Lemma take_retries_inv s :
  SInv None s →
  let s' := set_sup_state (mkManager (manifest (sup_state s)) (sys_status (sup_state s))
                             (unit_states (sup_state s)) []) s in
  on_state "retry" take_retry_requests s = (s', Ok (retry_requests (sup_state s))) ∧ SInv None s'.
Proof.
  intros I. split; [done|]. constructor; try apply I. intros n Hn. simpl in Hn. set_solver.
Qed.
(** Retries: each waits, and no request is left *)
Definition retries_left (l : list string) (s : Supervisor) : Prop :=
  SInv None s ∧ retry_requests (sup_state s) = [] ∧
  ∀ n, n ∈ l → ∃ u, ust s n = Some u ∧ startable (us_status u) = true.
Lemma queue_retry_spec now n l s :
  retries_left (n :: l) s → completes (queue_retry now n s) (retries_left l).
Proof.
  intros (I & Hr & Hl). unfold queue_retry, mmodify. simpl. destruct (isSome _).
  - split_and!; [done..|]. set_solver.
  - destruct (Hl n) as (u & Hu & Hs); [set_solver|]. split_and!; [|done|].
    + eapply inv_schedule; [done|exact Hu|done|]. rewrite Hr. set_solver.
    + intros k Hk. apply Hl. set_solver.
Qed.
(** Active units that are still to be looked at *)
Definition actives_left (l : list (string * (Z * Z))) (s : Supervisor) : Prop :=
  SInv None s ∧ NoDup l.*1 ∧ ∀ n p, (n, p) ∈ l → sup_active s !! n = Some p.
Lemma check_active_spec i x l s :
  actives_left (x :: l) s → completes (check_active i x s) (actives_left l).
Proof.
  destruct x as [n [pid started]]. intros (I & Hnd & Hl). simpl in Hnd. apply NoDup_cons in Hnd as [Hn Hnd].
  unfold check_active. destruct (tick_exited i pid) as [code|].
  2:{ split_and!; [done..|]. intros k p Hk. apply Hl. by right. }
  pose proof (exit_spec (tick_now i) (tick_detach i) n (pid, started) s (default 1 code) I) as He.
  pose proof (exit_others (tick_now i) (tick_detach i) n started (default 1 code) s) as (_ & _ & Ho).
  specialize (He (Hl _ _ (list_elem_of_here _ _))). simpl in He.
  destruct (handle_exit _ _ _ _ _ _) as [s' []]; try done. simpl in *.
  split_and!; [done..|]. intros k p Hk. destruct (Ho k) as (_ & _ & ->); [|apply Hl; by right].
  intros ->. apply Hn. apply list_elem_of_fmap. by exists (n, p).
Qed.
(** Scheduled units that are still to be launched *)
Definition due_left (l : list string) (s : Supervisor) : Prop :=
  SInv None s ∧ NoDup l ∧ ∀ n, n ∈ l → is_Some (sup_pending s !! n).
Lemma pending_at_rest n d s :
  SInv None s → sup_pending s !! n = Some d →
  ∃ b a, at_rest n b a (set_sup_pending (delete n (sup_pending s)) s).
Proof.
  intros I Hd. destruct (inv_pending None s I n d Hd) as (u & Hu & Hs).
  destruct (inv_units None s I n u Hu) as (b & Hb & _). exists b, (us_attempts u).
  constructor; [done|by exists u|simpl; by rewrite lookup_delete_eq|].
  intros Hn. destruct (inv_retry None s I n Hn) as [_ ?]. congruence.
Qed.
Lemma launch_due_spec i n l s : due_left (n :: l) s → completes (launch_due i n s) (due_left l).
Proof.
  intros (I & Hnd & Hl). apply NoDup_cons in Hnd as [Hn Hnd].
  destruct (Hl n (list_elem_of_here _ _)) as [d Hd].
  destruct (pending_at_rest n d s I Hd) as (b & a & Hrest).
  unfold launch_due. rewrite run_modify. set (s1 := set_sup_pending _ s) in *.
  assert (SInv None s1) as I1 by by apply inv_unschedule.
  pose proof (launched_spec (tick_launch i n) n b a s1 I1 Hrest) as Hs.
  pose proof (launch_others (tick_launch i n) n s1 b (ar_unit _ _ _ _ Hrest)
    (proj1 (inv_valid None s1 I1 n b (ar_unit _ _ _ _ Hrest)))) as Ho.
  unfold launch_or_record in *. rewrite run_try in *.
  destruct (launch (tick_launch i n) n s1) as [s2 [|e| |]] eqn:Hlaunch; try done; simpl in *.
  - split_and!; [done..|]. intros k Hk. destruct Ho as (_ & _ & Ho).
    destruct (Ho k) as (_ & -> & _); [by intros ->|]. simpl. rewrite lookup_delete_ne by (by intros ->).
    apply Hl. by right.
  - pose proof (failure_others (tick_launch i n) n e s2) as Ho2.
    destruct (handle_launch_failure _ n e s2) as [s3 []]; try done. simpl in *.
    split_and!; [done..|]. intros k Hk. destruct Ho as (_ & _ & Ho), Ho2 as (_ & _ & Ho2).
    assert (k ≠ n) as Hne by by intros ->.
    destruct (Ho2 k Hne) as (_ & -> & _), (Ho k Hne) as (_ & -> & _). simpl.
    rewrite lookup_delete_ne by done. apply Hl. by right.
Qed.

Lemma sorted_keys_nodup {V} (m : gmap string V) : NoDup (sorted_keys m).
Proof. unfold sorted_keys. rewrite merge_sort_Permutation. apply NoDup_fst_map_to_list. Qed.
Lemma omap_fst_filter {V} (m : gmap string V) (l : list string) :
  (omap (λ n, (n,.) <$> m !! n) l).*1 = filter (λ n, is_Some (m !! n)) l.
Proof.
  induction l as [|n l IH]; [done|]. cbn [omap list_omap]. destruct (m !! n) as [v|] eqn:Hn.
  - rewrite filter_cons_True by (rewrite Hn; by eexists). simpl. f_equal. exact IH.
  - rewrite filter_cons_False by (rewrite Hn; by intros [? ?]). exact IH.
Qed.

Lemma tick_spec i s : SInv None s → completes (tick i s) (SInv None).
Proof.
  intros I. unfold tick. destruct (take_retries_inv s I) as [Htake I1].
  rewrite (run_value _ _ _ _ _ Htake).
  eapply completes_bind; [apply (each_completes _ retries_left (queue_retry_spec (tick_now i)))|].
  { split_and!; [done..|]. intros n Hn. destruct (inv_retry None s I n Hn) as [? _]. done. }
  intros [] s2 _ (I2 & _). rewrite run_get.
  eapply completes_bind; [apply (each_completes _ actives_left (check_active_spec i))|].
  { split_and!; [done| |].
    - rewrite omap_fst_filter. apply NoDup_filter, sorted_keys_nodup.
    - intros n p (k & _ & Hk)%list_elem_of_omap. apply fmap_Some in Hk as (q & Hq & Heq). by simplify_eq. }
  intros [] s3 _ (I3 & _). rewrite run_get.
  eapply completes_weaken; [|apply (each_completes _ due_left (launch_due_spec i))].
  - by intros s' [? _].
  - split_and!; [done|apply NoDup_filter, sorted_keys_nodup|].
    intros n [_ Hn]%list_elem_of_filter. by apply elem_of_sorted_keys.
Qed.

──────────

> **Exercise details**
Retype the records above exactly, so that no line differs from its source.

> **Finished task**
Lemma take_retries_inv s :
  SInv None s →
  let s' := set_sup_state (mkManager (manifest (sup_state s)) (sys_status (sup_state s))
                             (unit_states (sup_state s)) []) s in
  on_state "retry" take_retry_requests s = (s', Ok (retry_requests (sup_state s))) ∧ SInv None s'.
Proof.
  intros I. split; [done|]. constructor; try apply I. intros n Hn. simpl in Hn. set_solver.
Qed.
(** Retries: each waits, and no request is left *)
Definition retries_left (l : list string) (s : Supervisor) : Prop :=
  SInv None s ∧ retry_requests (sup_state s) = [] ∧
  ∀ n, n ∈ l → ∃ u, ust s n = Some u ∧ startable (us_status u) = true.
Lemma queue_retry_spec now n l s :
  retries_left (n :: l) s → completes (queue_retry now n s) (retries_left l).
Proof.
  intros (I & Hr & Hl). unfold queue_retry, mmodify. simpl. destruct (isSome _).
  - split_and!; [done..|]. set_solver.
  - destruct (Hl n) as (u & Hu & Hs); [set_solver|]. split_and!; [|done|].
    + eapply inv_schedule; [done|exact Hu|done|]. rewrite Hr. set_solver.
    + intros k Hk. apply Hl. set_solver.
Qed.
(** Active units that are still to be looked at *)
Definition actives_left (l : list (string * (Z * Z))) (s : Supervisor) : Prop :=
  SInv None s ∧ NoDup l.*1 ∧ ∀ n p, (n, p) ∈ l → sup_active s !! n = Some p.
Lemma check_active_spec i x l s :
  actives_left (x :: l) s → completes (check_active i x s) (actives_left l).
Proof.
  destruct x as [n [pid started]]. intros (I & Hnd & Hl). simpl in Hnd. apply NoDup_cons in Hnd as [Hn Hnd].
  unfold check_active. destruct (tick_exited i pid) as [code|].
  2:{ split_and!; [done..|]. intros k p Hk. apply Hl. by right. }
  pose proof (exit_spec (tick_now i) (tick_detach i) n (pid, started) s (default 1 code) I) as He.
  pose proof (exit_others (tick_now i) (tick_detach i) n started (default 1 code) s) as (_ & _ & Ho).
  specialize (He (Hl _ _ (list_elem_of_here _ _))). simpl in He.
  destruct (handle_exit _ _ _ _ _ _) as [s' []]; try done. simpl in *.
  split_and!; [done..|]. intros k p Hk. destruct (Ho k) as (_ & _ & ->); [|apply Hl; by right].
  intros ->. apply Hn. apply list_elem_of_fmap. by exists (n, p).
Qed.
(** Scheduled units that are still to be launched *)
Definition due_left (l : list string) (s : Supervisor) : Prop :=
  SInv None s ∧ NoDup l ∧ ∀ n, n ∈ l → is_Some (sup_pending s !! n).
Lemma pending_at_rest n d s :
  SInv None s → sup_pending s !! n = Some d →
  ∃ b a, at_rest n b a (set_sup_pending (delete n (sup_pending s)) s).
Proof.
  intros I Hd. destruct (inv_pending None s I n d Hd) as (u & Hu & Hs).
  destruct (inv_units None s I n u Hu) as (b & Hb & _). exists b, (us_attempts u).
  constructor; [done|by exists u|simpl; by rewrite lookup_delete_eq|].
  intros Hn. destruct (inv_retry None s I n Hn) as [_ ?]. congruence.
Qed.
Lemma launch_due_spec i n l s : due_left (n :: l) s → completes (launch_due i n s) (due_left l).
Proof.
  intros (I & Hnd & Hl). apply NoDup_cons in Hnd as [Hn Hnd].
  destruct (Hl n (list_elem_of_here _ _)) as [d Hd].
  destruct (pending_at_rest n d s I Hd) as (b & a & Hrest).
  unfold launch_due. rewrite run_modify. set (s1 := set_sup_pending _ s) in *.
  assert (SInv None s1) as I1 by by apply inv_unschedule.
  pose proof (launched_spec (tick_launch i n) n b a s1 I1 Hrest) as Hs.
  pose proof (launch_others (tick_launch i n) n s1 b (ar_unit _ _ _ _ Hrest)
    (proj1 (inv_valid None s1 I1 n b (ar_unit _ _ _ _ Hrest)))) as Ho.
  unfold launch_or_record in *. rewrite run_try in *.
  destruct (launch (tick_launch i n) n s1) as [s2 [|e| |]] eqn:Hlaunch; try done; simpl in *.
  - split_and!; [done..|]. intros k Hk. destruct Ho as (_ & _ & Ho).
    destruct (Ho k) as (_ & -> & _); [by intros ->|]. simpl. rewrite lookup_delete_ne by (by intros ->).
    apply Hl. by right.
  - pose proof (failure_others (tick_launch i n) n e s2) as Ho2.
    destruct (handle_launch_failure _ n e s2) as [s3 []]; try done. simpl in *.
    split_and!; [done..|]. intros k Hk. destruct Ho as (_ & _ & Ho), Ho2 as (_ & _ & Ho2).
    assert (k ≠ n) as Hne by by intros ->.
    destruct (Ho2 k Hne) as (_ & -> & _), (Ho k Hne) as (_ & -> & _). simpl.
    rewrite lookup_delete_ne by done. apply Hl. by right.
Qed.

Lemma sorted_keys_nodup {V} (m : gmap string V) : NoDup (sorted_keys m).
Proof. unfold sorted_keys. rewrite merge_sort_Permutation. apply NoDup_fst_map_to_list. Qed.
Lemma omap_fst_filter {V} (m : gmap string V) (l : list string) :
  (omap (λ n, (n,.) <$> m !! n) l).*1 = filter (λ n, is_Some (m !! n)) l.
Proof.
  induction l as [|n l IH]; [done|]. cbn [omap list_omap]. destruct (m !! n) as [v|] eqn:Hn.
  - rewrite filter_cons_True by (rewrite Hn; by eexists). simpl. f_equal. exact IH.
  - rewrite filter_cons_False by (rewrite Hn; by intros [? ?]). exact IH.
Qed.

Lemma tick_spec i s : SInv None s → completes (tick i s) (SInv None).
Proof.
  intros I. unfold tick. destruct (take_retries_inv s I) as [Htake I1].
  rewrite (run_value _ _ _ _ _ Htake).
  eapply completes_bind; [apply (each_completes _ retries_left (queue_retry_spec (tick_now i)))|].
  { split_and!; [done..|]. intros n Hn. destruct (inv_retry None s I n Hn) as [? _]. done. }
  intros [] s2 _ (I2 & _). rewrite run_get.
  eapply completes_bind; [apply (each_completes _ actives_left (check_active_spec i))|].
  { split_and!; [done| |].
    - rewrite omap_fst_filter. apply NoDup_filter, sorted_keys_nodup.
    - intros n p (k & _ & Hk)%list_elem_of_omap. apply fmap_Some in Hk as (q & Hq & Heq). by simplify_eq. }
  intros [] s3 _ (I3 & _). rewrite run_get.
  eapply completes_weaken; [|apply (each_completes _ due_left (launch_due_spec i))].
  - by intros s' [? _].
  - split_and!; [done|apply NoDup_filter, sorted_keys_nodup|].
    intros n [_ Hn]%list_elem_of_filter. by apply elem_of_sorted_keys.
Qed.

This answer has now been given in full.